WORK ORDER
Only lines with the word "unit" belong in the answer; copy them from the records below.

Start of EXTRACTED DATA

Lemma handle_detections (state : AppState) (db : CentralDb) auth (req : Request) now c :
  cd_detections (handle state db auth req now c).1 = cd_detections db
  \/ exists report, req = IngestDetection report
     /\ cd_detections (handle state db auth req now c).1 = insert_report (cd_detections db) report.
Proof.
  destruct req as [req|req|req]; cbn.
  - left. unfold register_agent. destruct (authorize_agent _ _ _); [|done].
    by apply (respond_cases db _ c (fun db' => cd_detections db' = _)).
  - left. unfold heartbeat. destruct (res_bind _ _); [|done]. destruct (cd_agents db !! _); [|done].
    by apply (respond_cases db _ c (fun db' => cd_detections db' = _)).
  - unfold ingest_detection. destruct (res_bind _ _); [|by left].
    apply (respond_cases db _ c (fun db' => cd_detections db' = cd_detections db
      \/ exists report, IngestDetection req = IngestDetection report
         /\ cd_detections db' = insert_report (cd_detections db) report)); [by left|]. right. by exists req.
Qed.

Lemma handle_unique (state : AppState) (db : CentralDb) auth (req : Request) now c :
  deliveries_unique (cd_detections db) ->
  deliveries_unique (cd_detections (handle state db auth req now c).1)
  /\ cd_detections db `prefix_of` cd_detections (handle state db auth req now c).1.
Proof.
  intros Hu. destruct (handle_detections state db auth req now c) as [-> | (report & _ & ->)]; [done|].
  split; [by apply insert_report_unique|apply insert_report_prefix].
Qed.

Lemma respond_Ok (db db' : CentralDb) (c : commit_outcome) :
  (respond db db' c).2 = Ok tt -> (respond db db' c).1 = db'.
Proof. by destruct c. Qed.

Lemma handle_agents (state : AppState) (db : CentralDb) auth (req : Request) now c (agent_id : string) :
  is_Some (cd_agents db !! agent_id) ->
  is_Some (cd_agents (handle state db auth req now c).1 !! agent_id).
Proof.
  intros Hs. destruct req as [req|req|req]; cbn.
  - unfold register_agent. destruct (authorize_agent _ _ _); [|done].
    apply (respond_cases db _ c (fun db' => is_Some (cd_agents db' !! agent_id))); [done|]. cbn.
    apply lookup_insert_is_Some. destruct (decide (rq_agent_id req = agent_id)); auto.
  - unfold heartbeat. destruct (res_bind _ _); [|done]. destruct (cd_agents db !! hb_agent_id req); [|done].
    apply (respond_cases db _ c (fun db' => is_Some (cd_agents db' !! agent_id))); [done|]. cbn.
    apply lookup_insert_is_Some. destruct (decide (hb_agent_id req = agent_id)); auto.
  - unfold ingest_detection. destruct (res_bind _ _); [|done].
    apply (respond_cases db _ c (fun db' => is_Some (cd_agents db' !! agent_id))); [done|]. cbn.
    by rewrite lookup_alter_is_Some.
Qed.

Lemma handle_rows (state : AppState) (db : CentralDb) auth (req : Request) now c (r : DetectionReport) :
  r ∈ cd_detections (handle state db auth req now c).1 ->
  r ∈ cd_detections db \/ req = IngestDetection r.
Proof.
  destruct (handle_detections state db auth req now c) as [-> | (report & -> & ->)]; [by left|].
  unfold insert_report. destruct (existsb _ _); [by left|].
  intros [?| ->%list_elem_of_singleton]%elem_of_app; [by left|by right].
Qed.
(* ===== verification/Reporter.v ===== *)
(** The agent's reporter (crates/argos-agent/src/reporter.rs) between the event
    database of [Outbox] and the server of [Central]: one turn of its loop,
    with every outcome the network, SQLite and the server can have, and the
    whole system - agent, reporter, server, other clients - as a sequence of
    steps. *)
From Stdlib Require Import ZArith Lia Ascii.
From stdpp Require Import base gmap strings list sorting.
From S2P Require Import Prelude F64 RustPath Common Outbox Central.
#[local] Open Scope Z_scope.

(** What the server reads of the score written by the agent: [None] when it is
    written as null. *)
Class ScoreJson := score_over_json : f64 -> option f64.

Record Timing := mkTiming {
  tm_poll : Z;
  tm_retry : Z;
  tm_max_retry : Z;
  tm_heartbeat : Z;
}.
Definition Timing_default : Timing := mkTiming 1000 1000 60000 30000.

(** The arguments of [run]. *)
Record ReporterConfig := mkReporterConfig {
  rcf_token : string;
  rcf_agent_id : string;
  rcf_hostname : string;
  rcf_timing : Timing;
}.

(** The variables of the loop; times are milliseconds of the monotonic clock. *)
Record Reporter := mkReporter {
  rp_registered : bool;
  rp_retry : Z;
  rp_next_attempt : Z;
  rp_next_heartbeat : Z;
  rp_last_health : bool;
}.
Definition Reporter_start (cfg : ReporterConfig) (now : Z) : Reporter :=
  mkReporter false (tm_retry (rcf_timing cfg)) now now true.

Record World := mkWorld {
  w_reporter : Reporter;
  w_store : EventStore;
  w_central : CentralDb;
}.
Definition with_reporter (w : World) (r : Reporter) : World := mkWorld r (w_store w) (w_central w).
Definition with_store (w : World) (st : EventStore) : World := mkWorld (w_reporter w) st (w_central w).
Definition with_central (w : World) (db : CentralDb) : World := mkWorld (w_reporter w) (w_store w) db.

(** One POST: whether the request arrives, the server's clock and COMMIT, and
    whether the answer arrives. *)
Record PostEnv := mkPostEnv {
  pe_sent : bool;
  pe_now : Z;
  pe_commit : commit_outcome;
  pe_answered : bool;
  pe_error : string;
}.

(** One turn: the health flag, the clock where the code reads it, the posts,
    and the outcome of the two writes. *)
Record TurnEnv := mkTurnEnv {
  te_now : Z;
  te_heartbeat_now : Z;
  te_heartbeat_sent : Z;
  te_end : Z;
  te_health : bool;
  te_register : PostEnv;
  te_heartbeat : PostEnv;
  te_report : PostEnv;
  te_ack : commit_outcome;
  te_failure : commit_outcome;
}.

Section Reporter.
Context `{Json : DetectionJson} `{Score : ScoreJson} (state : AppState) (cfg : ReporterConfig).

Definition authorization : option string :=
  if String.eqb (rcf_token cfg) "" then None else Some ("Bearer " +:+ rcf_token cfg).

(** The status of the answer decides; a body that is no JSON request is refused. *)
Definition post (w : World) (env : PostEnv) (req : option Request) : World * result unit string :=
  if negb (pe_sent env) then (w, Err (pe_error env))
  else
    let '(db, r) := match req with
                    | Some req => handle state (w_central w) authorization req (pe_now env) (pe_commit env)
                    | None => (w_central w, Err BAD_REQUEST)
                    end in
    (with_central w db,
     if negb (pe_answered env) then Err (pe_error env)
     else match r with Ok _ => Ok tt | Err _ => Err (pe_error env) end).

Definition delivery_body (entry : OutboxEntry) : option DetectionReport :=
  let d := oe_detection entry in
  score ← score_over_json (d_score d);
  Some {| dr_delivery_id := Some (oe_delivery_id entry); dr_agent_id := oe_agent_id entry;
          dr_timestamp_ms := d_timestamp_ms d; dr_rule := d_rule d; dr_score := score;
          dr_severity := severity_as_str (d_severity d); dr_summary := d_summary d; dr_pid := d_pid d;
          dr_paths := d_paths d |}.

Definition storage {A} (r : result A StorageError) : result A string :=
  match r with Ok a => Ok a | Err _ => Err "storage" end.

(** [?] on a step of the turn. *)
Definition and_then (r : World * result unit string) (k : World -> World * result unit string)
    : World * result unit string :=
  match r with (w, Ok _) => k w | (w, Err e) => (w, Err e) end.

Definition ensure_registered (w : World) (env : TurnEnv) : World * result unit string :=
  let rp := w_reporter w in
  if rp_registered rp then (w, Ok tt)
  else and_then
    (post w (te_register env)
       (Some (RegisterAgent (mkRegisterRequest (rcf_agent_id cfg) (rcf_hostname cfg) []))))
    (fun w => (with_reporter w (mkReporter true (rp_retry rp) (rp_next_attempt rp) (rp_next_heartbeat rp)
                                  (rp_last_health rp)), Ok tt)).

Definition send_heartbeat (w : World) (env : TurnEnv) : World * result unit string :=
  let rp := w_reporter w in
  if negb (rp_next_heartbeat rp <=? te_heartbeat_now env) && Bool.eqb (te_health env) (rp_last_health rp)
  then (w, Ok tt)
  else match storage (outbox_stats (w_store w) (rcf_agent_id cfg)) with
  | Err e => (w, Err e)
  | Ok stats =>
      and_then
        (post w (te_heartbeat env)
           (Some (Heartbeat (mkHeartbeatRequest (rcf_agent_id cfg) (te_health env) (os_pending stats)
                               (os_failed_attempts stats)))))
        (fun w => (with_reporter w (mkReporter (rp_registered rp) (rp_retry rp) (rp_next_attempt rp)
                                      (te_heartbeat_sent env + tm_heartbeat (rcf_timing cfg)) (te_health env)),
                   Ok tt))
  end.

(** One report per turn, the oldest. *)
Definition send_oldest (w : World) (env : TurnEnv) : World * result unit string :=
  match storage (pending_deliveries (w_store w) (rcf_agent_id cfg) 1) with
  | Err e => (w, Err e)
  | Ok [] => (w, Ok tt)
  | Ok (entry :: _) =>
      let '(w, r) := post w (te_report env) (IngestDetection <$> delivery_body entry) in
      match r with
      | Ok _ =>
          let '(st, r) := acknowledge_delivery (w_store w) (oe_delivery_id entry) (rcf_agent_id cfg) (te_ack env) in
          (with_store w st, storage r)
      | Err e =>
          let '(st, r) := record_delivery_failure (w_store w) (oe_delivery_id entry) (rcf_agent_id cfg) e
                            (te_failure env) in
          (with_store w st, match r with Ok _ => Err e | Err _ => Err "storage" end)
      end
  end.

Definition attempt (w : World) (env : TurnEnv) : World * result unit string :=
  and_then (ensure_registered w env) (fun w =>
  and_then (send_heartbeat w env) (fun w =>
  send_oldest w env)).
(** C10. Without [force], a target that exists as a file the process cannot
    read is not skipped: from a state in which the distributor can do its
    work it completes, the iteration for that target prints the warning on
    the diagnostic stream and, on standard output, only [Would write font
    to <target>] (dry run) or [Wrote <target>]; it never prints
    [<target>: up to date]; and without [dry_run] the target has been
    replaced by the payload. *)
Theorem unreadable_target_is_rewritten
    (fb : bytes) (dry : bool) (w : world) (t : path) (c : bytes) :
  t ∈ FONT_TARGETS →
  fs w !! t = Some (File c false) →
  (∀ t', t' ∈ FONT_TARGETS → reachable (fs w) t') →
  (dry = false → ∀ t', t' ∈ FONT_TARGETS → writable (fs w) t') →
  ∃ w' evs,
    ensure_targets fb false dry w = (Ok tt, w')
    ∧ stdout w' = stdout w
        ++ concat ((λ t', stdout_lines false dry (fs w !! t') (str_path t'))
                   <$> FONT_TARGETS)
    ∧ stdout_lines false dry (fs w !! t) (str_path t)
      = [if dry then "Would write font to " +:+ str_path t
         else "Wrote " +:+ str_path t]
    ∧ stderr w' = stderr w
        ++ concat ((λ t', stderr_lines false (fs w !! t') (str_path t'))
                   <$> FONT_TARGETS)
    ∧ stderr_lines false (fs w !! t) (str_path t)
      = ["Warning: could not read " +:+ str_path t
         +:+ ": [Errno 13] Permission denied: '" +:+ str_path t +:+ "'"]
    ∧ trace w' = trace w ++ EvCall "ensure_targets" :: evs
    ∧ (if dry then fs w' !! t = Some (File c false)
       else fs w' !! t = Some (File fb true)
            ∧ EvReplace (with_tmp_suffix t) t ∈ evs).
Proof.
  intros Ht Hcur Hr Hw.
  destruct (ensure_targets_succeeds fb false dry w Hr Hw) as [w' Hrun].
  pose proof Hrun as Hspec. apply ensure_targets_spec in Hspec
    as (_ & _ & evs & out & err & Htr & Ho & He & _ & Hok).
  destruct (Hok eq_refl) as (-> & -> & Hall). destruct (Hall t Ht) as [_ Hfin].
  exists w', evs. split; [done|]. split; [done|]. split.
  { unfold report.stdout_lines, report.verdict_lines, report.up_to_date.
    rewrite Hcur. cbn. by destruct dry. }
  split; [done|]. split; [by rewrite Hcur|]. split; [done|].
  unfold report.up_to_date in Hfin. rewrite Hcur in Hfin. cbn in Hfin.
  destruct dry; [congruence|done].
Qed.


Lemma ensure_target_noop fb dry t w :
  t ≠ [] → settled (fs w) t →
  ensure_target fb false dry t w
  = (Ok tt, put_stdout (str_path t +:+ ": up to date") w).
Proof.
  intros Hne [Hdirs (c & Hc & Hsha)].
  unfold install_fonts.ensure_target, mbind, M_bind, mkdir_parents.
  rewrite mkdir_walk_noop by done.
  rewrite check_existing_spec by done. rewrite Hc.
  unfold report.up_to_date, report.verdict_lines, report.stderr_lines.
  cbn. rewrite bool_decide_eq_true_2 by done. reflexivity.
Qed.

Lemma ensure_targets_from_noop ts fb dry w :
  (∀ t, t ∈ ts → t ≠ [] ∧ settled (fs w) t) →
  ensure_targets_from ts fb false dry w
  = (Ok tt, put_stdout_all ((λ t, str_path t +:+ ": up to date") <$> ts) w).
Proof.
  revert w. induction ts as [|t rest IH]; intros w Hall; [done|].
  cbn [install_fonts.ensure_targets_from]. unfold mbind, M_bind.
  destruct (Hall t) as [Hne Hset]; [apply list_elem_of_here|].
  rewrite ensure_target_noop by done.
  rewrite IH; [done|]. intros t' Ht'. cbn. apply Hall.
  by apply list_elem_of_further.
Qed.

(** After a run that completed without [--dry-run], every target is
    settled. *)
Lemma main_settles argv args w w1 :
  install_fonts.parse_args argv w = (Ok args, w) →
  install_fonts.dry_run args = false →
  main argv w = (Ok 0%Z, w1) →
  ∀ t, t ∈ FONT_TARGETS → settled (fs w1) t.
Proof.
  intros Hparse Hdry Hrun t Ht.
  destruct (main_cases _ _ _ _ _ Hparse Hrun)
    as (w0 & evs0 & Hf0 & _ & _ & _ & _ & _ & _ & Hcases).
  destruct Hcases as [(e & [= ] & _)|(fb & r1 & Hsha & Hens & Hr & _)].
  destruct r1 as [[]|]; [|done]. rewrite Hdry in Hens.
  apply ensure_targets_spec in Hens as (_ & _ & evs & out & err & _ & _ & _ & _ & Hok).
  destruct (Hok eq_refl) as (_ & _ & Hall). destruct (Hall t Ht) as [Hd Hfin].
  split; [done|]. rewrite orb_false_r in Hfin.
  destruct (up_to_date (install_fonts.force args) (fs w0 !! t)) eqn:Hup.
  - rewrite Hfin. unfold report.up_to_date in Hup.
    apply andb_true_iff in Hup as [_ Hup].
    destruct (fs w0 !! t) as [[c [|]|]|]; try done.
    apply bool_decide_eq_true in Hup. eauto.
  - destruct Hfin as [Hfin _]. eauto.
Qed.

(** C3. After one run of [main] that completed (with or without [--force],
    without [--dry-run]), a second run without [--force] returns 0 and
    leaves the whole file system as the first run left it, without going
    through any other state: nothing is fetched, no file is opened,
    written or replaced, no directory is made; standard output gets exactly
    one [<target>: up to date] line per target, in target order, and the
    diagnostic stream gets nothing. *)
Theorem second_run_changes_nothing
    (argv1 argv2 : list string) (args1 args2 : install_fonts.Namespace)
    (w w1 : world) :
  install_fonts.parse_args argv1 w = (Ok args1, w) →
  install_fonts.dry_run args1 = false →
  main argv1 w = (Ok 0%Z, w1) →
  install_fonts.parse_args argv2 w1 = (Ok args2, w1) →
  install_fonts.force args2 = false →
  ∃ w2,
    main argv2 w1 = (Ok 0%Z, w2)
    ∧ fs w2 = fs w1
    ∧ snapshots w2 = snapshots w1
    ∧ stdout w2 = stdout w1
        ++ ((λ t, str_path t +:+ ": up to date") <$> FONT_TARGETS)
    ∧ stderr w2 = stderr w1
    ∧ trace w2 = trace w1
        ++ [EvCall "existing_font_bytes"; EvCall "ensure_targets"].
Proof.
  intros Hparse1 Hdry1 Hrun1 Hparse2 Hforce2.
  pose proof (main_settles _ _ _ _ Hparse1 Hdry1 Hrun1) as Hset.
  pose proof font_targets_layout as [_ Hlay].
  unfold install_fonts.main, mbind, M_bind. rewrite Hparse2, Hforce2.
  rewrite existing_font_bytes_run.
  assert (Hfirst : ∃ c,
            first_valid (fs w1) FONT_TARGETS = Some c
            ∧ probe_warnings (fs w1) FONT_TARGETS = []).
  { destruct (Hset ["OWML_fonts_patch"; "Fonts"; install_fonts.FONT_FILENAME])
      as [_ (c & Hc & Hsha)]; [apply list_elem_of_here|].
    exists c. unfold install_fonts.FONT_TARGETS.
    rewrite first_valid_cons, probe_warnings_cons.
    unfold probe_spec.valid_copy. cbn [node_at]. rewrite Hc.
    by rewrite bool_decide_eq_true_2. }
  destruct Hfirst as (c & -> & ->). cbn [put_stderr_all foldl].
  unfold install_fonts.ensure_targets, mbind, M_bind, emit, mret, M_ret.
  rewrite ensure_targets_from_noop.
  2:{ intros t Ht. split; [by destruct (Hlay t t)|]. by apply Hset. }
  eexists. split; [reflexivity|].
  match goal with |- context [put_stdout_all ?l ?w0] =>
    destruct (put_stdout_all_frame l w0) as (-> & _ & -> & -> & -> & ->) end.
  cbn. by rewrite <- app_assoc.
Qed.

End of EXTRACTED DATA

FINISHED EXERCISE
Definition post (w : World) (env : PostEnv) (req : option Request) : World * result unit string :=
Definition and_then (r : World * result unit string) (k : World -> World * result unit string)
    : World * result unit string :=
Definition ensure_registered (w : World) (env : TurnEnv) : World * result unit string :=
Definition send_heartbeat (w : World) (env : TurnEnv) : World * result unit string :=
Definition send_oldest (w : World) (env : TurnEnv) : World * result unit string :=
Definition attempt (w : World) (env : TurnEnv) : World * result unit string :=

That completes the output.